Production-grade reasoning that doesn't stall — --fallback-model
Run Opus at max effort, but auto-failover to Sonnet when Opus is overloaded. The flag that keeps cron jobs alive.
Setup
- → claude /login OR export ANTHROPIC_API_KEY=sk-…
Cost per run
$0.01-0.10
The one-liner
$ curl -s "https://hacker-news.firebaseio.com/v0/topstories.json" \
| jq -r '.[0:30][]' \
| xargs -P 10 -I {} curl -s "https://hacker-news.firebaseio.com/v0/item/{}.json" \
| jq -s -r 'sort_by(-.score) | .[0:10] | .[] | "- [\(.score)] \(.title) — \(.url // "discussion")"' \
| claude -p \
--model opus \
--effort high \
--fallback-model sonnet \
"Today's top HN stories. Identify the one quietly important but under-discussed. 5 sentences for an outsider."What each stage does
- [01] curl
curl … topstories.json …Same HN front-page fetch as recipe #1. - [02] claude
claude -pHeadless print mode. Required for --max-budget-usd, --fallback-model, --no-session-persistence. - [03] claude
--model opusPick the strongest model — opus, sonnet, haiku alias, or full ID like `claude-sonnet-4-6`. - [04] claude
--effort highReasoning effort: low / medium / high / xhigh / max. High = real extended thinking. Latency rises with effort. - [05] claude
--fallback-model sonnetWhen opus returns 529 (overloaded), claude automatically retries with sonnet. Production-grade: the pipe never stalls.
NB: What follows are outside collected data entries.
(* ===== verification/FilterManagerProps.v ===== *)
(** * The filter manager under its clients and its worker

    The operations of FilterManager.v as steps of a system: the calls of
    clients, the worker that dispatches events, and the timer. A region under
    the write lock is one step. Regions under the read lock run side by side,
    so they are as many steps as they have accesses to shared data:

    - creating a filter reads the head of the stream and tells the connection
      the id before the write lock is taken;
    - [GetFilterChanges] of a block filter reads the element the filter is
      at, follows the stream to its end, and sets the element; of a log
      filter it takes the logs under the filter's lock;
    - the event worker pushes a block, or appends a log to one filter.

    After the read lock is released [GetFilterChanges] refreshes the timeout
    under the write lock, and other steps may come between. A push is one
    step although it stores the link to the new element and then the head: a
    call that reads the head in between is one that read it just before. The
    worker alone takes updates of filters with a web socket, and pushes
    nothing meanwhile, so that writing to the sockets is one step.

    [step] runs the operations and [spec_step] says what clients see of
    them. *)

From stdpp Require Import gmap list.
From S2P Require Import Prelude BigInt Types Runtime Rlp BlockTypes Result Heap JsonRpc FilterManager FilterState FilterEvents.
#[local] Open Scope Z_scope.

(** A call that reads a block filter: it has the element to start from, or
    has followed the stream to [newHead]. *)
Inductive readState :=
  | reads (elem : nat)
  | walked (newHead : nat).

Record reading := mkReading {
  rdId : list Z;
  rdFilter : nat;
  rdState : readState;
}.

(** The manager; the filters being created, and whether their connection
    knows the id; the block filters being read; what is left of the event
    being processed; the filters whose timeout is about to be refreshed; and
    the filters the worker is about to remove. *)
Record config := mkConfig {
  mgr : FilterManager;
  creating : list (filter * bool);
  readings : list reading;
  todo : list action;
  refreshing : list nat;
  closing : list (list Z);
}.

Inductive label :=
  | lCreate (id : list Z) (q : option LogQuery) (conn : option nat) (quiet : bool)
  | lInstall (id : list Z)
  | lRemove (ids : list (list Z))
  | lRead (id : list Z) (alone : bool)   (** no other call reads the filter *)
  | lChanges (id : list Z) (res : list update) (quiet : bool)
  | lRefresh (live : bool)               (** the filter is still installed *)
  | lEvent (chain : list Header)
  | lFlush (write : list Z → nat → option wsError) (sent : list message) (closed : list (list Z))
  | lTau.

(** The filter is installed. *)
Definition installed (m : FilterManager) (p : nat) : Prop := ∃ id, filters m !! id = Some p.

#[export] Instance installed_dec m p : Decision (installed m p).
Proof.
  refine (cast_if (decide (p ∈ (map_to_list (filters m)).*2))); unfold installed.
  - abstract (apply list_elem_of_fmap in e as ([id q] & -> & Hin%elem_of_map_to_list); by exists id).
  - abstract (intros [id Hid]; destruct n; apply list_elem_of_fmap; exists (id, p); by rewrite elem_of_map_to_list).
Defined.

(** No region under the read lock is open: the write lock can be taken. *)
Definition unlocked (c : config) : Prop := readings c = [] ∧ todo c = [].

(** No event is being processed. *)
Definition quiet (c : config) : bool := match todo c with [] => true | _ :: _ => false end.

Definition alone (p : nat) (c : config) : bool := bool_decide (p ∉ rdFilter <$> readings c).

Definition new_id (f : filter * bool) : list Z := fid (getFilterBase f.1).

(** [uuid.New] never gives an id twice. *)
Definition fresh_id (uuid : list Z) (c : config) : Prop := fresh uuid (mgr c) ∧ uuid ∉ new_id <$> creating c.

Definition with_mgr (m : FilterManager) (c : config) : config :=
  mkConfig m (creating c) (readings c) (todo c) (refreshing c) (closing c).
Definition with_creating (l : list (filter * bool)) (c : config) : config :=
  mkConfig (mgr c) l (readings c) (todo c) (refreshing c) (closing c).
Definition with_readings (l : list reading) (c : config) : config :=
  mkConfig (mgr c) (creating c) l (todo c) (refreshing c) (closing c).
Definition with_todo (l : list action) (c : config) : config :=
  mkConfig (mgr c) (creating c) (readings c) l (refreshing c) (closing c).
Definition with_refreshing (l : list nat) (c : config) : config :=
  mkConfig (mgr c) (creating c) (readings c) (todo c) l (closing c).
Definition with_closing (l : list (list Z)) (c : config) : config :=
  mkConfig (mgr c) (creating c) (readings c) (todo c) (refreshing c) l.

Section system.
Context `{!ethStore, Rlp, Keccak}.
Lemma digits_hexchars n x : 0 ≤ x → Forall hexchar (digits n 16 x).
Proof.
  revert x. induction n as [|n IH]; intros x Hx; [constructor|]. cbn [digits]. apply Forall_app. split.
  - destruct (x <? 16); [constructor|]. apply IH. apply Z.div_pos; lia.
  - apply Forall_singleton, hexchar_digit, Z.mod_pos_bound. lia.
Qed.

Lemma hexfrom_digits n x : 0 ≤ x < 16 ^ Z.of_nat n → hexfrom 0 (digits n 16 x) = x.
Proof.
  revert x. induction n as [|n IH]; intros x Hx; [change (16 ^ Z.of_nat 0) with 1 in Hx; cbn; lia|].
  rewrite Nat2Z.inj_succ, Z.pow_succ_r in Hx by lia. cbn [digits]. unfold hexfrom. rewrite fold_left_app. cbn [fold_left].
  assert (nibble (hexDigit (x mod 16)) = x mod 16) as ->
    by (unfold nibble; by rewrite fromHexChar_digit by (apply Z.mod_pos_bound; lia)).
  pose proof (Z.div_mod x 16 ltac:(lia)).
  assert (fold_left (λ a c, a * 16 + nibble c) (if x <? 16 then [] else digits n 16 (x / 16)) 0 = x / 16) as ->; [|lia].
  destruct (Z.ltb_spec x 16); [cbn; rewrite Z.div_small by lia; done|]. apply IH.
  split; [apply Z.div_pos; lia|apply Z.div_lt_upper_bound; lia].
Qed.

Lemma decodeToHex_prefix s :
  Forall hexchar s → ∃ b, decodeToHex (prefix0x ++ s) = (b, true) ∧ be_decode b = hexfrom 0 s.
Proof.
  intros Hs. unfold decodeToHex. rewrite TrimPrefix_app. unfold be_decode, zlen.
  destruct (Nat.Even_or_Odd (length s)) as [[k Hk]|[k Hk]].
  - assert (Z.of_nat (length s) mod 2 = 0) as ->
      by (rewrite Hk, Nat2Z.inj_mul, Z.mul_comm; apply Z.mod_mul; lia). cbn [Z.eqb negb].
    destruct (DecodeString_hex k s) as (b & Eb & Hb); [done..|]. by exists b.
  - assert (Z.of_nat (length s) mod 2 = 1) as ->.
    { rewrite Hk, Nat2Z.inj_add, Nat2Z.inj_mul, Z.mul_comm, Z.add_comm, Z.mod_add by lia. done. }
    cbn [Z.eqb negb]. destruct (DecodeString_hex (S k) (lit "0" ++ s)) as (b & Eb & Hb).
    + rewrite length_app, Hk. cbn [length lit]. change (length (lit "0")) with 1%nat. lia.
    + apply Forall_app. split; [|done]. apply Forall_singleton. by eexists.
    + exists b. split; [done|]. rewrite Hb. done.
Qed.

Lemma argBig_roundtrip b : 0 ≤ b → argBig_UnmarshalText (argBig_MarshalText b) = Some b.
Proof.
  intros Hb. unfold argBig_UnmarshalText, argBig_MarshalText, Text16. rewrite (proj2 (Z.ltb_ge b 0)) by done. cbn [app].
  rewrite Z.abs_eq by done. destruct (decodeToHex_prefix (digits (S (Z.to_nat (BitLen b))) 16 b)) as (s & -> & Es);
    [by apply digits_hexchars|]. unfold SetBytes. rewrite Es, hexfrom_digits; [done|]. split; [done|].
  pose proof (BitLen_nonneg b). rewrite Nat2Z.inj_succ, Z2Nat.id by done.
  apply Z.lt_le_trans with (2 ^ BitLen b).
  - rewrite <- (Z.abs_eq b) at 1 by done. by apply BitLen_spec.
  - apply Z.le_trans with (2 ^ Z.succ (BitLen b)); [apply Z.pow_le_mono_r; lia|apply Z.pow_le_mono_l; lia].
Qed.

Lemma argBytes_roundtrip cur b : bytes_ok b → argBytes_UnmarshalText cur (argBytes_MarshalText (Some b)) = Some b.
Proof.
  intros Hb. unfold argBytes_UnmarshalText, argBytes_MarshalText, encodeToHex, decodeToHex. cbn [default].
  assert (zlen (EncodeToString b) mod 2 = 0) as E.
  { unfold zlen. rewrite length_EncodeToString. rewrite Nat2Z.inj_mul, Z.mul_comm. apply Z.mod_mul. lia. }
  unfold id. rewrite E. cbn [Z.eqb negb]. rewrite TrimPrefix_app, E. cbn [Z.eqb negb]. by rewrite DecodeString_EncodeToString.
Qed.

Lemma TrimLeft_other c s cut : c ≠ cut → TrimLeft (c :: s) cut = c :: s.
Proof. intros Hc. cbn. by rewrite (proj2 (Z.eqb_neq c cut)). Qed.

(** A string with no quotes at its ends. *)
Lemma Trim_other c s d cut : c ≠ cut → d ≠ cut → Trim (c :: s ++ [d]) cut = c :: s ++ [d].
Proof.
  intros Hc Hd. unfold Trim. rewrite TrimLeft_other by done. rewrite app_comm_cons, reverse_snoc.
  rewrite TrimLeft_other by done. by rewrite reverse_cons, reverse_involutive.
Qed.

Lemma AppendUint_last n : 0 ≤ n → ∃ s d, AppendUint 16 n = s ++ [hexDigit d] ∧ 0 ≤ d < 16.
Proof. intros Hn. exists (if n <? 16 then [] else digits 63 16 (n / 16)), (n mod 16). split; [done|]. apply Z.mod_pos_bound. lia. Qed.

Lemma hexDigit_quote d : 0 ≤ d < 16 → hexDigit d ≠ quote.
Proof. unfold hexDigit, quote. intros. case_match; lia. Qed.

(** A block number is read as an [int64]. *)
Lemma stringToBlockNumber_Marshal n : 0 ≤ n < 2 ^ 64 → stringToBlockNumber (argUint64_MarshalText n) = Returns (i64 n).
Proof.
  intros Hn. unfold stringToBlockNumber, argUint64_MarshalText.
  assert (Trim (prefix0x ++ AppendUint 16 n) quote = prefix0x ++ AppendUint 16 n) as ->.
  { destruct (AppendUint_last n) as (s & d & -> & Hd); [lia|]. apply (Trim_other 48 (120 :: s) (hexDigit d)); [done|].
    by apply hexDigit_quote. }
  rewrite !bool_decide_false by done. cbn [orb]. fold (types_EncodeUint64 n). by rewrite ParseUint64orHex_Encode.
Qed.

(** The text forms of the RPC arguments read back: a uint64, a natural
    number of any size and a byte string are read back as they were written;
    the text of a negative number is refused. A block number, though, is read
    as an int64: from 2^63 on it wraps to a negative number, so that the last
    three read as the tags earliest, latest and pending. *)
Theorem rpc_text_roundtrip :
  (∀ n, 0 ≤ n < 2 ^ 64 →
     argUint64_UnmarshalText (argUint64_MarshalText n) = Some n ∧
     stringToBlockNumber (argUint64_MarshalText n) = Returns (if n <? 2 ^ 63 then n else n - 2 ^ 64)) ∧
  (∀ b, argBig_UnmarshalText (argBig_MarshalText b) = if b <? 0 then None else Some b) ∧
  (∀ cur b, bytes_ok b → argBytes_UnmarshalText cur (argBytes_MarshalText (Some b)) = Some b) ∧
  stringToBlockNumber (argUint64_MarshalText (2 ^ 64 - 2)) = Returns LatestBlockNumber.
Proof.
  split_and!.
  - intros n Hn. split.
    + unfold argUint64_UnmarshalText, argUint64_MarshalText. rewrite TrimPrefix_app. by rewrite ParseUint_AppendUint.
    + rewrite stringToBlockNumber_Marshal by done. f_equal. unfold i64. by rewrite Z.mod_small.
  - intros b. destruct (Z.ltb_spec b 0); [|by apply argBig_roundtrip].
    unfold argBig_UnmarshalText, argBig_MarshalText, Text16. rewrite (proj2 (Z.ltb_lt b 0)) by done.
    unfold decodeToHex. rewrite TrimPrefix_app. change (lit "-") with [45]. cbn [app].
    set (d := digits _ _ _). destruct (negb _); [by destruct d|].
    destruct d as [|c d]; [done|]. done.
  - intros. by apply argBytes_roundtrip.
  - by vm_compute.
Qed.

(** ** Decoded queries *)

Section decoded.
Context `{Keccak}.


















End decoded.

(** ** Receipts *)

(** eth_getTransactionReceipt answers with the receipt at the position
    of the transaction in its block, and with the hashes, the block and the
    position of that transaction; its logs are those of the receipt in order.
    But the index of the transaction in every log is the position of the log
    in the receipt, not of the transaction in the block. *)
Theorem receipt_answer `{!ethStore} hash r :
  GetTransactionReceipt hash = Returns (Some r) →
  ∃ blockHash b receipts indx txn raw,
    store_ReadTxLookup hash = Some blockHash ∧ store_GetBlockByHash blockHash true = Some b ∧
    store_GetReceiptsByHash blockHash = Some receipts ∧
    bTransactions b !! indx = Some txn ∧ tHash txn = hash ∧ receipts !! indx = Some raw ∧
    cTxHash r = hash ∧ cTxIndex r = Z.of_nat indx ∧ cBlockHash r = Block_Hash b ∧ cBlockNumber r = Block_Number b ∧
    rStatus raw = Some (cStatus r) ∧ cGasUsed r = rGasUsed raw ∧
    length (cLogs r) = length (rLogs raw) ∧
    ∀ k log, rLogs raw !! k = Some log →
      ∃ l, cLogs r !! k = Some l ∧ lAddress l = logAddress log ∧ lTopics l = Topics log ∧ lData l = logData log ∧
        lTxHash l = hash ∧ lLogIndex l = Z.of_nat k ∧ lTxIndex l = Z.of_nat k.
Proof.
  unfold GetTransactionReceipt.
  destruct (store_ReadTxLookup hash) as [blockHash|] eqn:E1; [|done]. cbn [mbind option_bind].
  destruct (store_GetBlockByHash blockHash true) as [b|] eqn:E2; [|done]. cbn [mbind option_bind].
  destruct (store_GetReceiptsByHash blockHash) as [receipts|] eqn:E3; [|done]. cbn [mbind option_bind].
  destruct (_ =? 0)%nat; [done|]. destruct (list_find _ (bTransactions b)) as [[indx txn]|] eqn:E4; [|done].
  apply list_find_Some in E4 as (Ht & Hh & _). intros E.
  apply result_bind_returns in E as (raw & Er & E). apply result_bind_returns in E as (status & Es & E). injection E as <-.
  destruct (receipts !! indx) as [raw'|] eqn:Hr; [|done]. injection Er as ->.
  destruct (rStatus raw) as [status'|] eqn:Hs; [|done]. injection Es as ->.
  exists blockHash, b, receipts, indx, txn, raw. cbn. split_and!; try done; [apply length_imap|].
  intros k log Hk. exists (receiptLog b txn k log). rewrite list_lookup_imap, Hk. done.
Qed.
Only works with -p.
Expected output (sample)
The under-discussed story is "The hidden cost of LLM batching" (score 388). While the M5 Pro benchmarks and the Rust vector DB get the upvotes, this one answers a question every team running production LLMs hits within their first month: how aggressive batching changes the latency-vs-cost tradeoff in a way that breaks SLA monitoring...
Caveats & tips
- --fallback-model only fires on overload (5xx), not on errors like rate limits.
- Test it by setting `--model haiku --fallback-model nonsense-model` — you should still get a haiku response, since haiku never overloads.